◆ **WORK ORDER**: Using the listing below, set down exactly the lines starting at the line that contains "let n := nrows m in" and ending at the line that contains "λ st, ((st.1 ++", both included, and no others.

◆ **DATA**:
(** * Online nonnegative ICA learners (nica_algorithms.py)

    A shallow embedding of the three streaming learners [bio_nica],
    [two_layer_nsm] and [nonnegative_pca], and the properties of their
    per-sample interface.

    Modelling decisions, all visible in the definitions below:
    - numbers are exact rationals ([Qc]); the formulas of the program are
      evaluated without rounding. The properties that rounding, overflow or
      [nan] decide are settled on a second embedding of the three
      [fit_next] methods, over binary64 numbers (module [f64]);
    - a numpy array is a value with its shape: a 1-D array is a [list Qc], a
      2-D array a [matrix] (column count and list of rows); elementwise
      operations broadcast the way numpy does and raise [ValueError] on
      shapes that do not broadcast;
    - the weight matrices are Python objects that callers may share with the
      learner, so they live in an object store ([heap]) and the learner holds
      references; the running means are created by the constructor and held
      by value;
    - a method is a function from the state before the call to the state at
      the point where the call returned or raised, paired with the outcome;
    - the quadratic-programming routine of the [quadprog] package is a
      parameter of the model. *)

From Stdlib Require Import QArith Qcanon ZArith Lia Lqa.
From Stdlib Require Import PrimFloat.
From Stdlib Require Uint63 FloatOps SpecFloat FloatAxioms.
From stdpp Require Import base decidable option list numbers strings.

Set Default Proof Using "Type".
Set Warnings "-inexact-float,-notation-overridden".

(** ** Python outcomes *)

Inductive exn : Set :=
  | AssertionError      (* a failed [assert] *)
  | ValueError          (* numpy: operands could not be broadcast, matmul mismatch *)
  | IndexError          (* numpy: index out of bounds *)
  | LinAlgError         (* numpy.linalg: not square, or singular *)
  | ZeroDivisionError   (* float division by zero *)
  | SolverError         (* quadprog refused the program *)
  | Dangling.           (* a reference that names no object (no Python counterpart) *)

Inductive result (A : Type) : Type :=
  | Ok (a : A)
  | Raise (e : exn).
Arguments Ok {A} a.
Arguments Raise {A} e.

#[global] Instance exn_eq_dec : EqDecision exn.
Proof. solve_decision. Defined.
#[global] Instance result_eq_dec `{EqDecision A} : EqDecision (result A).
Proof. solve_decision. Defined.

Definition rbind {A B} (c : result A) (k : A → result B) : result B :=
  match c with
  | Ok a => k a
  | Raise e => Raise e
  end.

Notation "'let!' x := c 'in' k" := (rbind c (fun x => k))
  (at level 10, x name, c at level 100, k at level 200).

(** ** Numbers *)

(** A decimal literal [n / d]. *)
Definition lit (n : Z) (d : positive) : Qc := Q2Qc (n # d).
Definition of_nat (n : nat) : Qc := Qc_of_Z (Z.of_nat n).

Definition Qcmax (a b : Qc) : Qc := if decide (a ≤ b)%Qc then b else a.

(** Python float division. *)
Definition pydiv (a b : Qc) : result Qc :=
  if decide (b = 0%Qc) then Raise ZeroDivisionError else Ok (a / b)%Qc.

(** ** numpy arrays *)

Abbreviation vec := (list Qc) (only parsing).

Record matrix : Type := Matrix { ncols : nat; rows : list vec }.

#[global] Instance matrix_eq_dec : EqDecision matrix.
Proof. solve_decision. Defined.

Definition nrows (m : matrix) : nat := length (rows m).
Definition shape (m : matrix) : nat * nat := (nrows m, ncols m).

(** Every row has the declared number of columns. *)
Definition wf (m : matrix) : Prop := Forall (λ r, length r = ncols m) (rows m).

Module np.

Definition zeros (n : nat) : vec := replicate n 0%Qc.

Definition eye (n : nat) : matrix :=
  Matrix n (fmap (λ i, fmap (λ j, if decide (i = j) then 1%Qc else 0%Qc) (seq 0 n))
                (seq 0 n)).

(** Broadcasting of one dimension. *)
Definition bdim (m n : nat) : option nat :=
  if decide (m = n) then Some m
  else if decide (m = 1) then Some n
  else if decide (n = 1) then Some m
  else None.

Definition stretch {A} (n : nat) (l : list A) : list A :=
  match l with
  | [a] => replicate n a
  | _ => l
  end.

(** [a op b] on 1-D arrays. *)
Definition bvec (f : Qc → Qc → Qc) (a b : vec) : result vec :=
  match bdim (length a) (length b) with
  | Some n => Ok (zip_with f (stretch n a) (stretch n b))
  | None => Raise ValueError
  end.

(** [a op b] on 2-D arrays. *)
Definition bmat (f : Qc → Qc → Qc) (a b : matrix) : result matrix :=
  match bdim (nrows a) (nrows b), bdim (ncols a) (ncols b) with
  | Some r, Some c =>
      Ok (Matrix c (zip_with (λ ra rb, zip_with f (stretch c ra) (stretch c rb))
                             (stretch r (rows a)) (stretch r (rows b))))
  | _, _ => Raise ValueError
  end.

Definition add := bvec Qcplus.
Definition sub := bvec Qcminus.
Definition madd := bmat Qcplus.
Definition msub := bmat Qcminus.

(** [a += b]: the sum must have the shape of [a]. *)
Definition iadd (a b : vec) : result vec :=
  let! r := add a b in
  if decide (length r = length a) then Ok r else Raise ValueError.

Definition imadd (a b : matrix) : result matrix :=
  let! r := madd a b in
  if decide (shape r = shape a) then Ok r else Raise ValueError.

(** [k * a] and [a / k] with a scalar [k]. *)
Definition scale (k : Qc) (a : vec) : vec := fmap (Qcmult k) a.
Definition mscale (k : Qc) (a : matrix) : matrix :=
  Matrix (ncols a) (fmap (scale k) (rows a)).
Definition divide (a : vec) (k : Qc) : vec := fmap (λ e, e / k)%Qc a.

Definition negative (a : vec) : vec := fmap Qcopp a.

Definition maximum (a : vec) (k : Qc) : vec := fmap (λ e, Qcmax e k) a.

Definition outer (a b : vec) : matrix :=
  Matrix (length b) (fmap (λ ai, fmap (λ bj, ai * bj)%Qc b) a).

Definition dot (a b : vec) : Qc := foldr Qcplus 0%Qc (zip_with Qcmult a b).

Definition T (m : matrix) : matrix :=
  Matrix (nrows m) (fmap (λ j, fmap (λ r, default 0%Qc (r !! j)) (rows m)) (seq 0 (ncols m))).

(** [m @ x], 2-D by 1-D. *)
Definition matvec (m : matrix) (x : vec) : result vec :=
  if decide (ncols m = length x) then Ok (fmap (λ r, dot r x) (rows m))
  else Raise ValueError.

(** [a @ b], 2-D by 2-D. *)
Definition matmul (a b : matrix) : result matrix :=
  if decide (ncols a = nrows b)
  then Ok (Matrix (ncols b) (fmap (λ r, fmap (dot r) (rows (T b))) (rows a)))
  else Raise ValueError.

(** Python indexing of an axis of length [n]: negative indices count from
    the end. *)
Definition index (n : nat) (j : Z) : result nat :=
  if decide (0 ≤ j < Z.of_nat n)%Z then Ok (Z.to_nat j)
  else if decide (- Z.of_nat n ≤ j < 0)%Z then Ok (Z.to_nat (j + Z.of_nat n))
  else Raise IndexError.

(** [m[j,:] = -m[j,:]] *)
Definition negate_row (m : matrix) (j : Z) : result matrix :=
  let! i := index (nrows m) j in
  match rows m !! i with
  | Some r => Ok (Matrix (ncols m) (<[i := negative r]> (rows m)))
  | None => Raise IndexError
  end.

Module linalg.

Definition sign (j : nat) : Qc := if Nat.even j then 1%Qc else (- 1)%Qc.

(** Determinant of the [n] by [n] matrix with rows [rs], expanded along
    the first row. *)
Fixpoint det_rows (n : nat) (rs : list vec) : Qc :=
  match n, rs with
  | S n', r :: rest =>
      foldr Qcplus 0%Qc
        (fmap (λ j, sign j * default 0 (r !! j) * det_rows n' (fmap (delete j) rest))%Qc
             (seq 0 n))
  | _, _ => 1%Qc
  end.

Definition det (m : matrix) : result Qc :=
  if decide (nrows m = ncols m) then Ok (det_rows (nrows m) (rows m))
  else Raise LinAlgError.

Definition cofactor (n : nat) (rs : list vec) (i j : nat) : Qc :=
  (sign (i + j) * det_rows (pred n) (fmap (delete j) (delete i rs)))%Qc.

Definition inv (m : matrix) : result matrix :=
  let! d := det m in
  if decide (d = 0%Qc) then Raise LinAlgError
  else
    let n := nrows m in
    Ok (Matrix n (fmap (λ i, fmap (λ j, cofactor n (rows m) j i / d)%Qc (seq 0 n))
                      (seq 0 n))).

End linalg.

End np.

(** ** The object store *)

Abbreviation loc := nat (only parsing).
Abbreviation heap := (list matrix) (only parsing).

(** A method of an object with fields [S]: from the store and the fields
    before the call to the store and the fields when the call returned or
    raised, with the outcome. *)
Definition Py (S A : Type) : Type := heap * S → (heap * S) * result A.

Definition ret {S A} (a : A) : Py S A := λ st, (st, Ok a).
Definition bind {S A B} (c : Py S A) (k : A → Py S B) : Py S B :=
  λ st, match c st with
        | (st', Ok a) => k a st'
        | (st', Raise e) => (st', Raise e)
        end.
Definition lift {S A} (r : result A) : Py S A := λ st, (st, r).
Definition raise {S A} (e : exn) : Py S A := λ st, (st, Raise e).
Definition assert {S} (b : bool) : Py S unit :=
  if b then ret () else raise AssertionError.
Definition get_self {S} : Py S S := λ st, (st, Ok st.2).
Definition update {S} (f : S → S) : Py S unit := λ st, ((st.1, f st.2), Ok ()).
Definition deref {S} (l : loc) : Py S matrix :=
  λ st, (st, match st.1 !! l with Some m => Ok m | None => Raise Dangling end).
Definition store {S} (l : loc) (m : matrix) : Py S unit :=
  λ st, ((<[l := m]> st.1, st.2), Ok ()).
Definition alloc {S} (m : matrix) : Py S loc :=
  λ st, ((st.1 ++ [m], st.2), Ok (length st.1)).

Notation "'let*' x := c 'in' k" := (bind c (fun x => k))
  (at level 10, x name, c at level 100, k at level 200).
Notation "c >> k" := (bind c (fun _ => k))
  (at level 100, k at level 200, right associativity).

(** ** Construction helpers shared by the three classes *)

(** A matrix the constructor is about to keep: the caller's object, or an
    array the constructor has just built. *)
Definition initial : Type := loc + matrix.

(** [if A0 is not None: assert A0.shape == (r, c); A = A0 else: A = fresh] *)
Definition supplied_or (h : heap) (A0 : option loc) (r c : nat) (fresh : matrix)
    : result initial :=
  match A0 with
  | Some l =>
      match h !! l with
      | Some m => if decide (shape m = (r, c)) then Ok (inl l) else Raise AssertionError
      | None => Raise Dangling
      end
  | None => Ok (inr fresh)
  end.

(** [self.A = A]: a fresh array becomes an object of the store. *)
Definition keep (h : heap) (A : initial) : heap * loc :=
  match A with
  | inl l => (h, l)
  | inr m => (h ++ [m], length h)
  end.

Definition or_default (o : option Qc) (d : Qc) : Qc := from_option id d o.

(** ** Running means *)

(** [m += (v - m)/k], in place. *)
Definition mean_iadd (m v : vec) (k : nat) : result vec :=
  let! d := np.sub v m in
  np.iadd m (np.divide d (of_nat k)).

(** [m = m + (v - m)/k], a new array. *)
Definition mean_add (m v : vec) (k : nat) : result vec :=
  let! d := np.sub v m in
  np.add m (np.divide d (of_nat k)).


(** ** class bio_nica *)

Module bio_nica.

Record obj : Type := Obj {
  t : nat; eta0 : Qc; decay : Qc; tau : Qc; s_dim : nat; x_dim : nat;
  x_bar : vec; c_bar : vec; M : loc; W : loc }.

#[global] Instance obj_eq_dec : EqDecision obj.
Proof. solve_decision. Defined.

Definition set_t (v : nat) (o : obj) : obj :=
  Obj v (eta0 o) (decay o) (tau o) (s_dim o) (x_dim o) (x_bar o) (c_bar o) (M o) (W o).
Definition set_x_bar (v : vec) (o : obj) : obj :=
  Obj (t o) (eta0 o) (decay o) (tau o) (s_dim o) (x_dim o) v (c_bar o) (M o) (W o).
Definition set_c_bar (v : vec) (o : obj) : obj :=
  Obj (t o) (eta0 o) (decay o) (tau o) (s_dim o) (x_dim o) (x_bar o) v (M o) (W o).
Definition set_M (v : loc) (o : obj) : obj :=
  Obj (t o) (eta0 o) (decay o) (tau o) (s_dim o) (x_dim o) (x_bar o) (c_bar o) v (W o).
Definition set_W (v : loc) (o : obj) : obj :=
  Obj (t o) (eta0 o) (decay o) (tau o) (s_dim o) (x_dim o) (x_bar o) (c_bar o) (M o) v.

(** The tuned hyperparameters [(eta0, decay, tau)] of a dataset name. *)
Definition preset (dataset : option string) : Qc * Qc * Qc :=
  if decide (dataset = Some "3-dim_synthetic"%string)
  then (lit 1 10, lit 1 100, lit 8 10)
  else if decide (dataset = Some "10-dim_synthetic"%string)
  then (lit 1 1000, lit 1 10000, lit 3 100)
  else if decide (dataset = Some "image"%string)
  then (lit 1 1000, lit 1 1000000, lit 1 10)
  else (lit 1 10, lit 1 1000, lit 5 10).

(** [randn] is the array that lines 44-46 build when [W0] is [None]: a
    random [s_dim] by [x_dim] matrix with its rows normalised. *)
Definition __init__ (randn : matrix) (s_dim x_dim : nat) (dataset : option string)
    (M0 W0 : option loc) (eta0 decay tau : option Qc) (h : heap)
    : heap * result obj :=
  match supplied_or h M0 s_dim s_dim (np.eye s_dim) with
  | Raise e => (h, Raise e)
  | Ok M =>
  match supplied_or h W0 s_dim x_dim randn with
  | Raise e => (h, Raise e)
  | Ok W =>
      let '(e, d, ta) := preset dataset in
      let '(h1, lM) := keep h M in
      let '(h2, lW) := keep h1 W in
      (h2, Ok (Obj 0 (or_default eta0 e) (or_default decay d) (or_default tau ta)
                   s_dim x_dim (np.zeros x_dim) (np.zeros s_dim) lM lW))
  end end.

Section fit.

◆ **WRITTEN RESPONSE**:
    let n := nrows m in
    Ok (Matrix n (fmap (λ i, fmap (λ j, cofactor n (rows m) j i / d)%Qc (seq 0 n))
                      (seq 0 n))).

End linalg.

End np.

(** ** The object store *)

Abbreviation loc := nat (only parsing).
Abbreviation heap := (list matrix) (only parsing).

(** A method of an object with fields [S]: from the store and the fields
    before the call to the store and the fields when the call returned or
    raised, with the outcome. *)
Definition Py (S A : Type) : Type := heap * S → (heap * S) * result A.

Definition ret {S A} (a : A) : Py S A := λ st, (st, Ok a).
Definition bind {S A B} (c : Py S A) (k : A → Py S B) : Py S B :=
  λ st, match c st with
        | (st', Ok a) => k a st'
        | (st', Raise e) => (st', Raise e)
        end.
Definition lift {S A} (r : result A) : Py S A := λ st, (st, r).
Definition raise {S A} (e : exn) : Py S A := λ st, (st, Raise e).
Definition assert {S} (b : bool) : Py S unit :=
  if b then ret () else raise AssertionError.
Definition get_self {S} : Py S S := λ st, (st, Ok st.2).
Definition update {S} (f : S → S) : Py S unit := λ st, ((st.1, f st.2), Ok ()).
Definition deref {S} (l : loc) : Py S matrix :=
  λ st, (st, match st.1 !! l with Some m => Ok m | None => Raise Dangling end).
Definition store {S} (l : loc) (m : matrix) : Py S unit :=
  λ st, ((<[l := m]> st.1, st.2), Ok ()).
Definition alloc {S} (m : matrix) : Py S loc :=
  λ st, ((st.1 ++ [m], st.2), Ok (length st.1)).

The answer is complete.